PE Ledger

Friday, September 22, 2023

PEI fastest-growing region in Canada, census shows

PEI

Key takeaways: 

  • Cornwall rates as the fastest-growing neighborhood on PEI.
  • Development in PEI’s rural places was rather intense.

Fastest growing places in PEI: 

With a population increase of 8.0 percent since the 2016 census, PEI rates as the fastest-growing region in the nation, according to the first release of data from the 2021 census.

Nationally the population increased 5.2 percent. 

PEI framed out BC as the fastest growing region. BC’s population rose 7.6 percent.

The census estimated 154,331 Islanders. The recent assessment for the population is 165,936. 

The distinction represents what is known as undercount, those Islanders not caught by the census. Over the following year, Statistics Canada will start to intervene census data with other data to set a new population figure.

Cornwall arrived out as the fastest-growing neighborhood on the Island, among neighborhoods with a population of 1,000 or more. The top five were:

  1. Cornwall: +22.9%.
  2. North Shore: +16.2%.
  3. Malpeque Bay: +15.6%.
  4. New London: +15.2%.
  5. Alberton: +13.6%. Source – cbc.ca

Stratford, long identified as fastest-growing, dropped to sixth at 12.5 percent.

Also read: Climate shuts and postpones schools in western PEI.

Census states PEI is the fastest developing province in Canada

Canada increasingly metropolitan

The list describes how the population increase on PEI is tugging a national trend.

Four of the communities are supposed to be rural on the Island, not adjoining or part of one of the region’s two cities.

Meanwhile, Canada is becoming increasingly urban.
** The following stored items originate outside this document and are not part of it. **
(** X4.  Only membership counts: two configurations whose lists have the
    same members, in whatever order and however often repeated, classify
    every action alike, in both variants. *)
Theorem getEventLevel_same_members (cfg1 cfg2 : Config) (action : string) :
  (∀ x, x ∈ Error cfg1 ↔ x ∈ Error cfg2) →
  (∀ x, x ∈ Warning cfg1 ↔ x ∈ Warning cfg2) →
  (∀ x, x ∈ Info cfg1 ↔ x ∈ Info cfg2) →
  Part000.getEventLevel action cfg1 = Part000.getEventLevel action cfg2
  ∧ Main.getEventLevel (Main.populateActionMaps cfg1 Main.init) action
    = Main.getEventLevel (Main.populateActionMaps cfg2 Main.init) action.
Proof.
  intros He Hw Hi.
  rewrite !Part000_getEventLevel_classify, !Main_getEventLevel_classify.
  unfold classify.
  rewrite (bool_decide_ext _ _ (He action)), (bool_decide_ext _ _ (Hw action)),
    (bool_decide_ext _ _ (Hi action)).
  done.
Qed.

Lemma getEventLevel_same_members_witness :
  let cfg1 := mkConfig "a" ["die"; "kill"; "die"] ["stop"] [] in
  let cfg2 := mkConfig "b" ["kill"; "die"] ["stop"; "stop"] [] in
  Part000.getEventLevel "kill" cfg1 = Part000.getEventLevel "kill" cfg2
  ∧ Main.getEventLevel (Main.populateActionMaps cfg1 Main.init) "kill"
    = Main.getEventLevel (Main.populateActionMaps cfg2 Main.init) "kill".
Proof.
  apply (getEventLevel_same_members
           (mkConfig "a" ["die"; "kill"; "die"] ["stop"] [])
           (mkConfig "b" ["kill"; "die"] ["stop"; "stop"] []) "kill").
  - intros x. cbn [Error]. rewrite !elem_of_cons, !elem_of_nil. tauto.
  - intros x. cbn [Warning]. rewrite !elem_of_cons, !elem_of_nil. tauto.
  - intros x. reflexivity.
Defined.

(** X5.  The colour that goes with a classified action, in both variants:
    red when the action is in the error list, yellow when it is in the
    warning list and not in the error list, green otherwise. *)
Theorem getColor_of_getEventLevel (action : string) (cfg : Config) :
  getColor (Part000.getEventLevel action cfg)
  = (if bool_decide (action ∈ Error cfg) then 16711680
     else if bool_decide (action ∈ Warning cfg) then 16776960
     else 3066993)
  ∧ getColor (Main.getEventLevel (Main.populateActionMaps cfg Main.init) action)
    = getColor (Part000.getEventLevel action cfg).
Proof.
  rewrite Main_getEventLevel_classify, Part000_getEventLevel_classify.
  split; [|reflexivity].
  unfold classify. by repeat case_bool_decide.
Qed.

(** ** One call of [notifyDiscord] *)

Lemma posts_app (es1 es2 : list Effect) :
  posts (es1 ++ es2) = (posts es1 + posts es2)%nat.
Proof. unfold posts. by rewrite List.filter_app, length_app. Qed.

Lemma closes_app (es1 es2 : list Effect) :
  closes (es1 ++ es2) = (closes es1 + closes es2)%nat.
Proof. unfold closes. by rewrite List.filter_app, length_app. Qed.

Lemma one_delivery_log (url line : string) : one_delivery url [Log line].
Proof.
  unfold one_delivery, posts, closes. simpl.
  split; [by repeat constructor|]. repeat split; lia.
Qed.

Lemma one_delivery_nil (url : string) : one_delivery url [].
Proof.
  unfold one_delivery, posts, closes. simpl.
  split; [constructor|]. repeat split; lia.
Qed.

Lemma one_delivery_log_cons (url line : string) (es : list Effect) :
  one_delivery url es → one_delivery url (Log line :: es).
Proof.
  unfold one_delivery, posts, closes. simpl.
  intros (Hto & Hone & Hclose & Hoff). split; [by constructor|]. done.
Qed.

Lemma notifyDiscord_frame `{Runtime} (avatar : string) (event : events_Message)
    (level webhookURL : string) (w : World) :
  ∃ es, notifyDiscordWith avatar event level webhookURL w = (tt, appended w es)
        ∧ one_delivery webhookURL es.
Proof.
  destruct (json_Marshal (payload avatar event level)) as [payloadBytes|err] eqn:Hm.
  - destruct (decide (webhookURL = "")) as [->|Hurl].
    + eexists. split; [by apply notifyDiscord_offline_run with payloadBytes|].
      apply one_delivery_log.
    + rewrite (notifyDiscord_post_run avatar event level webhookURL payloadBytes w Hm Hurl).
      destruct (http_transport _ _ _ _) as [resp|err].
      * rewrite afterResponse_run, appended_appended. eexists. split; [reflexivity|].
        unfold one_delivery, posts, closes.
        destruct (Body_Close resp); simpl;
          (split; [by repeat constructor|]); repeat split; try lia; done.
      * eexists. split; [reflexivity|].
        unfold one_delivery, posts, closes. simpl.
        split; [by repeat constructor|]. repeat split; try lia; done.
  - unfold notifyDiscordWith. rewrite Hm. eexists. split; [reflexivity|].
    apply one_delivery_log.
Qed.

(** X6.  Whatever the event, the level, the URL and the answers of the
    environment, one call of [notifyDiscord] leaves the files alone and
    calls [http.Post] at most once, with the given webhook URL and the
    content type application/json as arguments; it calls [Close] on a
    response body at most once, and never without having called
    [http.Post]. *)
Theorem notifyDiscord_at_most_once `{Runtime} (avatar : string)
    (event : events_Message) (level webhookURL : string) (w : World) :
  let w' := snd (notifyDiscordWith avatar event level webhookURL w) in
  let es := effects_of (notifyDiscordWith avatar event level webhookURL) w in
  w_files w' = w_files w
  ∧ w_out w' = w_out w ++ es
  ∧ Forall (post_to webhookURL) es
  ∧ (posts es ≤ 1)%nat
  ∧ (closes es ≤ posts es)%nat.
Proof.
  destruct (notifyDiscord_frame avatar event level webhookURL w)
    as (es & Hrun & Hto & Hone & Hclose & _).
  cbv zeta. rewrite (effects_of_appended _ _ _ _ Hrun), Hrun. done.
Qed.

(** X7.  When [http.Post] returns an error, [notifyDiscord] has called
    it once; it logs the failure to send with the error and returns: it
    does not call [http.Post] again and closes no body. *)
Theorem notifyDiscord_transport_error `{Runtime} (avatar : string)
    (event : events_Message) (level webhookURL payloadBytes : string)
    (err : error) (w : World) :
  json_Marshal (payload avatar event level) = inl payloadBytes →
  webhookURL ≠ "" →
  http_transport (w_out w) webhookURL "application/json" payloadBytes = inr err →
  notifyDiscordWith avatar event level webhookURL w
  = (tt, appended w [HttpPost webhookURL "application/json" payloadBytes;
                     Log ("Failed to send webhook: " +:+ err)]).
Proof.
  intros Hm Hurl Herr.
  rewrite (notifyDiscord_post_run avatar event level webhookURL payloadBytes w Hm Hurl).
  by rewrite Herr.
Qed.

Lemma notifyDiscord_transport_error_witness :
  let body := "**Container**: `web-1`" +:+ nl +:+ "**Action**: `die`" +:+ nl
              +:+ "**At**: <t:1700000000:F> (<t:1700000000:R>)" in
  @notifyDiscordWith (sampleRuntime (inr "connection refused")) Part000.avatar
    (sampleEvent "container") "error" "http://h/" (quietWorld ∅)
  = (tt, appended (quietWorld ∅)
           [HttpPost "http://h/" "application/json" body;
            Log "Failed to send webhook: connection refused"]).
Proof.
  exact (@notifyDiscord_transport_error (sampleRuntime (inr "connection refused"))
           Part000.avatar (sampleEvent "container") "error" "http://h/" _
           "connection refused" (quietWorld ∅) eq_refl ltac:(discriminate) eq_refl).
Defined.

(** X9.  An event whose actor has no "name" attribute is rendered like
    one whose name is the empty string: the lookup in the attribute map
    does not fail, the description just has nothing between the
    backquotes. *)
Theorem payload_missing_name (avatar : string) (event : events_Message)
    (level : string) :
  Attributes (Actor event) !! "name" = None →
  payload avatar event level
  = payload avatar
      {| Type_ := Type_ event; Action := Action event;
         Actor := {| Attributes := <["name" := ""]> (Attributes (Actor event)) |};
         Time := Time event |} level
  ∧ strings_Contains
      (default "" (e_description <$> head (p_embeds (payload avatar event level))))
      ("**Container**: ``" +:+ nl).
Proof.
  intros Hnone. unfold payload, attr, formattedTimeF, formattedTimeR.
  cbn [Attributes Actor Action Time]. rewrite Hnone, lookup_insert_eq.
  split; [reflexivity|]. cbn [p_embeds head fmap option_fmap option_map default e_description].
  exists "", ("**Action**: `" +:+ Action event
              +:+ "`" +:+ nl +:+ "**At**: " +:+ ("<t:" +:+ fmt_d (Time event) +:+ ":F>")
              +:+ " (" +:+ ("<t:" +:+ fmt_d (Time event) +:+ ":R>") +:+ ")").
  reflexivity.
Qed.

Lemma payload_missing_name_witness :
  let event := mkMessage "container" "die" (mkActor ∅) 0 in
  strings_Contains
    (default "" (e_description <$> head (p_embeds (payload Main.avatar event "error"))))
    ("**Container**: ``" +:+ nl).
Proof.
  apply (payload_missing_name Main.avatar (mkMessage "container" "die" (mkActor ∅) 0)
           "error").
  reflexivity.
Defined.

(** ** Whole runs of the loop *)

Lemma Part000_handleEvent_frame `{Runtime} (event : events_Message)
    (cfg : Config) (w : World) :
  ∃ es, Part000.handleEvent event cfg w = (tt, appended w es)
        ∧ one_delivery (Webhook cfg) es
        ∧ (classify (Action event) cfg = SevNone → es = []).
Proof.
  unfold Part000.handleEvent. rewrite Part000_getEventLevel_classify.
  destruct (classify (Action event) cfg) eqn:Hsev; cbn [level_of];
    try (rewrite decide_False by discriminate;
         unfold log_Printf; rewrite (bind_run _ _ w _ tt (emit_run _ _));
         match goal with
         | |- context [Part000.notifyDiscord ?e ?l ?u ?w'] =>
             destruct (notifyDiscord_frame Part000.avatar e l u w')
               as (es & Hrun & Hone)
         end;
         unfold Part000.notifyDiscord; rewrite Hrun, appended_appended;
         eexists; split; [reflexivity|];
         split; [by apply one_delivery_log_cons|discriminate]).
  exists []. rewrite appended_nil. repeat split; auto using one_delivery_nil.
Qed.

Lemma Main_handleEvent_frame `{Runtime} (event : events_Message)
    (cfg : Config) (w : World) :
  ∃ es, Main.handleEvent (Main.populateActionMaps cfg Main.init) event cfg w
        = (tt, appended w es)
        ∧ one_delivery (Webhook cfg) es
        ∧ (classify (Action event) cfg = SevNone → es = []).
Proof.
  unfold Main.handleEvent. rewrite Main_getEventLevel_classify.
  destruct (classify (Action event) cfg) eqn:Hsev; cbn [level_of];
    try (rewrite decide_False by discriminate;
         unfold log_Printf; rewrite (bind_run _ _ w _ tt (emit_run _ _));
         match goal with
         | |- context [Main.notifyDiscord ?e ?l ?u ?w'] =>
             destruct (notifyDiscord_frame Main.avatar e l u w')
               as (es & Hrun & Hone)
         end;
         unfold Main.notifyDiscord; rewrite Hrun, appended_appended;
         eexists; split; [reflexivity|];
         split; [by apply one_delivery_log_cons|discriminate]).
  exists []. rewrite appended_nil. repeat split; auto using one_delivery_nil.
Qed.

Section LoopFrame.
Context `{Runtime}.
Variable handler : events_Message → Config → IO unit.
Variable cfg : Config.
Hypothesis handler_frame : ∀ event w,
  ∃ es, handler event cfg w = (tt, appended w es)
        ∧ one_delivery (Webhook cfg) es
        ∧ (classify (Action event) cfg = SevNone → es = []).

Lemma selectStep_frame (r : Ready) (w : World) :
  ∃ st es, selectStep handler r cfg w = (st, appended w es)
           ∧ Forall (post_to (Webhook cfg)) es
           ∧ (posts es ≤ if notifiable cfg r then 1 else 0)%nat
           ∧ (closes es ≤ posts es)%nat
           ∧ (Webhook cfg = "" → posts es = 0%nat).
Proof.
  destruct r as [event|err|sig].
  - unfold selectStep, notifiable. case_decide as Hty.
    + destruct (handler_frame event w) as (es & Hrun & (Hto & Hone & Hclose & Hoff) & Hnone).
      rewrite (bind_run _ _ w _ tt Hrun).
      exists Running, es. split; [reflexivity|].
      rewrite bool_decide_eq_true_2 by exact Hty. cbn [andb].
      repeat split; try done.
      destruct (classify (Action event) cfg); try done.
      by rewrite Hnone.
    + exists Running, []. rewrite appended_nil. split; [reflexivity|].
      rewrite bool_decide_eq_false_2 by exact Hty.
      destruct (one_delivery_nil (Webhook cfg)) as (? & ? & ? & ?).
      repeat split; try done; try (unfold posts; simpl; lia).
  - exists Running. destruct err as [e|].
    + eexists. split; [reflexivity|].
      destruct (one_delivery_log (Webhook cfg) ("Error receiving Docker event: " +:+ e))
        as (? & ? & ? & ?).
      repeat split; try done; try (unfold posts; simpl; lia).
    + exists []. rewrite appended_nil. split; [reflexivity|].
      destruct (one_delivery_nil (Webhook cfg)) as (? & ? & ? & ?).
      repeat split; try done; try (unfold posts; simpl; lia).
  - exists Stopped. eexists. split; [apply selectStep_sig|].
    destruct (one_delivery_log (Webhook cfg)
                ("Received signal " +:+ signal_String sig +:+ ", shutting down"))
      as (? & ? & ? & ?).
    repeat split; try done; try (unfold posts; simpl; lia).
Qed.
At 10.9 percent, the population increase in downtown centers was almost double the rise for the nation.

PEI’s metropolitan communities rose 9.5 percent, only a little more than the regional average.

Almost three-quarters of Canadians stay in cities, while the urban-rural separation is approximately equal on the Island.

While there is not much distinction in rural versus urban growth, there is a tendency for individuals to settle toward the center of the region.

Queens County rose 9.7 cents, Kings was up 6.8 percent, and the population of Prince grew 5.3 percent.